Residency at Aplpip, Dorset + Stroud Valley Arts, Stroud

Throughout the pandemic my work developed into a project called Touching Space, Placing Touch. I collaborated with artist Rebecca Stapleford taking up residence in different public places with props devised to question people’s relationship to space. Our research was informed by visitors who came to spend time with us. One woman shared her story of how she hadn’t been touched for four months, the first contact on her skin being when she went swimming in a lake. It’s interesting to think of water having this ability to touch and how when it does when swimming, it touches everywhere. 

2021/22

On Touching—The Inhuman That Therefore I Am (v1.1) Karen Barad - 2012

 When two hands touch, there is a sensuality of the flesh, an exchange of warmth, a feeling of pressure, of presence, a proximity of otherness that brings the other nearly as close as oneself.1 Perhaps closer. And if the two hands belong to one person, might this not enliven an uncanny sense of the otherness of the self, a literal holding oneself at a distance in the sensation of contact, the greeting of the stranger within?

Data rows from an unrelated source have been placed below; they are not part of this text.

(* ===== verification/RcBlockSpec.v ===== *)
(** * The profile block is exact and settles

    A profile reads as a sequence of the user's lines and fences; an edit puts one canonical
    fence in the place of the first one, keeps every line of the user, and leaves a profile
    the next run does not touch. *)

From stdpp Require Import base decidable list option numbers strings.
From Stdlib Require Import Lia Ascii.
From S2P Require Import Prelude Text TextSearch RcBlock.
Local Open Scope string_scope.

(** What the hash and the digits of other scripts promise. *)
Class ProfileTextLaws `{ProfileText} : Prop := {
  sha256_length s : length (sha256_bytes s) = 32%nat;
  sha256_range s : Forall (fun n => (n < 256)%N) (sha256_bytes s);
  other_digit_space s : strip_other_digit (String " " s) = None;
}.

Definition no_line_end (s : string) : bool := negb (str_mem LF s) && negb (str_mem CR s).

(** ** Line ends *)

Lemma unix_lines_no_cr s : str_mem CR (unix_lines s) = false.
Proof. by apply replace_char_mem. Qed.

Lemma str_mem_cons c d s : str_mem c (String d s) = (Ascii.eqb c d || str_mem c s)%bool.
Proof. reflexivity. Qed.

Lemma starts_with_cons c d pat s : starts_with (String c pat) (String d s) = (Ascii.eqb c d && starts_with pat s)%bool.
Proof. unfold starts_with; simpl; destruct (Ascii.eqb c d); [done|]. by rewrite bool_decide_eq_false_2 by apply is_Some_None. Qed.

Lemma crlf_back s : str_mem CR s = false -> str_replace crlf_text lf (str_replace lf crlf_text s) = s.
Proof.
  induction s as [|c s IH]; [done|]. rewrite str_mem_cons, orb_false_iff; intros [E Hs].
  destruct (Ascii.eqb LF c) eqn:El.
  - apply Ascii.eqb_eq in El as <-. change (String LF s) with (lf +:+ s).
    by rewrite replace_here, replace_here, IH.
  - rewrite (replace_step lf) by (unfold lf; rewrite starts_with_cons; by rewrite El).
    rewrite replace_step by (unfold crlf_text; rewrite starts_with_cons; by rewrite E).
    by rewrite IH.
Qed.
Lemma keyless_signer scope s san issuer :
  (exists b, compile_signer scope s = Some (Ok b) /\ keyless_ok san issuer b = true) <->
  exists san' issuer', san = Some san' /\ issuer = Some issuer' /\ NamesCertificate s san' issuer'.
Proof.
  unfold NamesCertificate. split.
  - intros (b & Hb & Hok). destruct s as [k|k|]; simpl in Hb; [|destruct (compile_key_matcher k scope); by simplify_eq|done].
    unfold compile_keyless_matcher, compile_regex in Hb. destruct k as [[i|] [r|] [o|]]; simpl in Hb; try destruct (regex_new _) as [re|] eqn:Hre;
      simplify_eq/=; destruct san as [san|]; try done; apply andb_true_iff in Hok as [Hid Hiss]; apply bool_decide_eq_true in Hiss as ->; exists san, o; split_and!; try done; eexists; split_and!; try done.
    + left. by apply String.eqb_eq in Hid as ->.
    + right. split; [done|]. by exists r, re.
  - intros (san' & issuer' & -> & -> & k & -> & Hi & Hid). simpl. unfold compile_keyless_matcher, compile_regex. rewrite Hi.
    destruct Hid as [[-> ->]|(-> & pattern & regex & -> & Hre & Hm)]; [|rewrite Hre]; simpl; eexists; (split; [done|]); simpl; rewrite ?String.eqb_refl, ?Hm; by rewrite bool_decide_true.
Qed.

(** C35: Whose signatures verify. When the policies of a target resolve, a certificate is
    accepted exactly when it carries a subject and an issuer and some signer of a deciding policy
    names both, the subject in full or by an anchored regular expression; in particular a
    policy outside the deciding set admits nobody, and a target without policies no one. *)
Theorem certificate_accepted_exact (operator project : list TrustPolicy) (target : string) (compiled : list CompiledPolicy) (san issuer : option string) :
  resolve_tiered operator project target = Ok compiled ->
  (is_ok (matching_policies (Some (san, issuer)) compiled) = true <->
   exists p s san' issuer', Trusts operator project target p /\ In s (tp_signers p) /\
     san = Some san' /\ issuer = Some issuer' /\ NamesCertificate s san' issuer').
Proof.
  intros Hc. transitivity (List.filter (fun policy => existsb (keyless_ok san issuer) (cp_backends policy)) compiled <> []).
  - unfold matching_policies. by destruct (List.filter _ compiled).
  - rewrite (tiered_backend _ _ _ _ _ Hc). split.
    + intros (p & s & b & Ht & Hs & Hb & Hf). destruct (keyless_signer (scope_label p) s san issuer) as [(san' & issuer' & ?) _]; [by exists b|].
      exists p, s, san', issuer'. tauto.
    + intros (p & s & san' & issuer' & Ht & Hs & Hrest). destruct (keyless_signer (scope_label p) s san issuer) as [_ (b & ?)]; [by exists san', issuer'|].
      exists p, s, b. tauto.
Qed.
(* ===== verification/Config.v ===== *)
(** * The configuration document

    [crates/ocx_config/src]: the sections of [config.toml] ([lib.rs], [registry.rs],
    [mirror.rs], [patch.rs], [managed.rs], [update.rs], [shell.rs], [records.rs],
    [refresh.rs]), the merge of a higher tier over a lower one, the system locks, and the
    resolution of the mirrors, the plain-HTTP hosts, the patch tier and the managed target. *)

From stdpp Require Import base decidable list option numbers strings gmap.
From Stdlib Require Import Ascii.
From S2P Require Import Prelude OMap Text TextSearch Digest PackageRef Client Trust.
Local Open Scope ocx_scope.
Local Open Scope string_scope.

Inductive ConfigTier : Type := TierSystem | TierUser | TierHome | TierManaged | TierExplicit.

(** ** Refresh vocabulary *)

Definition DEFAULT_INTERVAL : string := "1d".
Inductive RefreshPolicy : Type := RApply | RNotify | RManual.
Definition refresh_as_str (policy : RefreshPolicy) : string :=
  match policy with RApply => "apply" | RNotify => "notify" | RManual => "manual" end.
Definition refresh_parse (value : string) : option RefreshPolicy :=
  List.find (fun policy => String.eqb (refresh_as_str policy) value) [RApply; RNotify; RManual].

Definition u64_max : N := 18446744073709551615.
Definition saturating_mul (a b : N) : N := N.min (a * b) u64_max.
Definition is_ascii_alphabetic (c : ascii) : bool := is_lower c || is_upper c.
Definition is_nonempty (s : string) : bool := negb (String.eqb s "").

(** The digits and the alphabetic suffix of an interval. *)
Definition interval_split (value : string) : string * option ascii :=
  let front := String.substring 0 (String.length value - 1) value in
  match String.get (String.length value - 1) value with
  | Some last => if is_ascii_alphabetic last then (front, Some last) else (value, None)
  | None => (value, None)
  end.
Definition interval_multiplier (suffix : option ascii) : option N :=
  match suffix with
  | None => Some 1%N
  | Some c =>
      if Ascii.eqb c "s" then Some 1%N else if Ascii.eqb c "m" then Some 60%N
      else if Ascii.eqb c "h" then Some 3600%N else if Ascii.eqb c "d" then Some 86400%N else None
  end.
(** Seconds; [None] is [IntervalError]. *)
Definition parse_interval (value : string) : option N :=
  if String.eqb value "" then None
  else
    let '(digits, suffix) := interval_split value in
    if String.eqb digits "" || negb (str_forall is_digit digits) then None
    else
      let count := digits_value 0 digits in
      if (u64_max <? count)%N then None else saturating_mul count <$> interval_multiplier suffix.

(** ** Sections *)

Record RegistryDefaults : Type := mkRegistryDefaults { rd_default : option string; rd_system_locked : bool }.
Definition registry_defaults_merge (self other : RegistryDefaults) : RegistryDefaults :=
  if rd_system_locked self then self else mkRegistryDefaults (or_lower (rd_default other) (rd_default self)) (rd_system_locked self).
Definition registry_defaults_lock (self : RegistryDefaults) : RegistryDefaults := mkRegistryDefaults (rd_default self) true.

Record RegistryConfig : Type := mkRegistryConfig {
  rc_index : option string;
  rc_trusted_hosts : option (list string);
  rc_insecure : option bool;
  rc_system_locked : bool;
  rc_index_is_compiled_default : bool;
}.
Definition registry_config_default : RegistryConfig := mkRegistryConfig None None None false false.
Definition registry_config_lock (self : RegistryConfig) : RegistryConfig :=
  mkRegistryConfig (rc_index self) (rc_trusted_hosts self) (rc_insecure self) true (rc_index_is_compiled_default self).
Definition registry_config_merge (self other : RegistryConfig) : RegistryConfig :=
  if rc_system_locked self then self
  else
    mkRegistryConfig (or_lower (rc_index other) (rc_index self))
      (or_lower (rc_trusted_hosts other) (rc_trusted_hosts self))
      (or_lower (rc_insecure other) (rc_insecure self))
      (rc_system_locked other)
      (if bool_decide (is_Some (rc_index other)) then rc_index_is_compiled_default other else rc_index_is_compiled_default self).

Record MirrorConfig : Type := mkMirrorConfig {
  mc_registry : option string;
  mc_index : option string;
  mc_registry_system_locked : bool;
  mc_index_system_locked : bool;
}.
Definition mirror_config_default : MirrorConfig := mkMirrorConfig None None false false.
Definition mirror_config_lock (self : MirrorConfig) : MirrorConfig :=
  mkMirrorConfig (mc_registry self) (mc_index self)
    (bool_decide (is_Some (mc_registry self)) || mc_registry_system_locked self)
    (bool_decide (is_Some (mc_index self)) || mc_index_system_locked self).
Definition mirror_config_merge (self other : MirrorConfig) : MirrorConfig :=
  mkMirrorConfig
    (if mc_registry_system_locked self then mc_registry self else or_lower (mc_registry other) (mc_registry self))
    (if mc_index_system_locked self then mc_index self else or_lower (mc_index other) (mc_index self))
    (if mc_registry_system_locked self then true else mc_registry_system_locked other)
    (if mc_index_system_locked self then true else mc_index_system_locked other).

Record PatchConfig : Type := mkPatchConfig {
  pc_registry : option string;
  pc_path : option string;
  pc_required : option bool;
  pc_system_locked : bool;
}.
Definition DEFAULT_PATH_TEMPLATE : string := "{registry}/{repository}".
Definition DEFAULT_REQUIRED : bool := true.
Definition patch_config_lock (self : PatchConfig) : PatchConfig :=
  mkPatchConfig (pc_registry self) (pc_path self) (pc_required self) (default DEFAULT_REQUIRED (pc_required self) || pc_system_locked self).
Definition patch_config_merge (self other : PatchConfig) : PatchConfig :=
  if pc_system_locked self then self
  else
    mkPatchConfig (or_lower (pc_registry other) (pc_registry self)) (or_lower (pc_path other) (pc_path self))
      (or_lower (pc_required other) (pc_required self)) (pc_system_locked self).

So much happens in a touch: an infinity of others—other beings, other spaces, other times—are aroused. When two hands touch, how close are they? What is the measure of closeness? Which disciplinary knowledge formations, political parties, religious and cultural traditions, infectious disease authorities, immigration officials, and policy makers do not have a stake in, if not a measured answer to, this question? When touch is at issue, nearly everyone’s hair stands on end. I can barely touch on even a few aspects of touch here, at most offering the barest suggestion of what it might mean to approach, to dare to come in contact with, this infinite finitude. Many voices speak here in the interstices, a cacophony of always already reiteratively intra-acting stories. These are entangled tales. Each is diffractively threaded through and enfolded in the other. Is that not in the nature of touching? Is touching not by its very nature always already an involution, invitation, invisitation, wanted or unwanted, of the stranger within?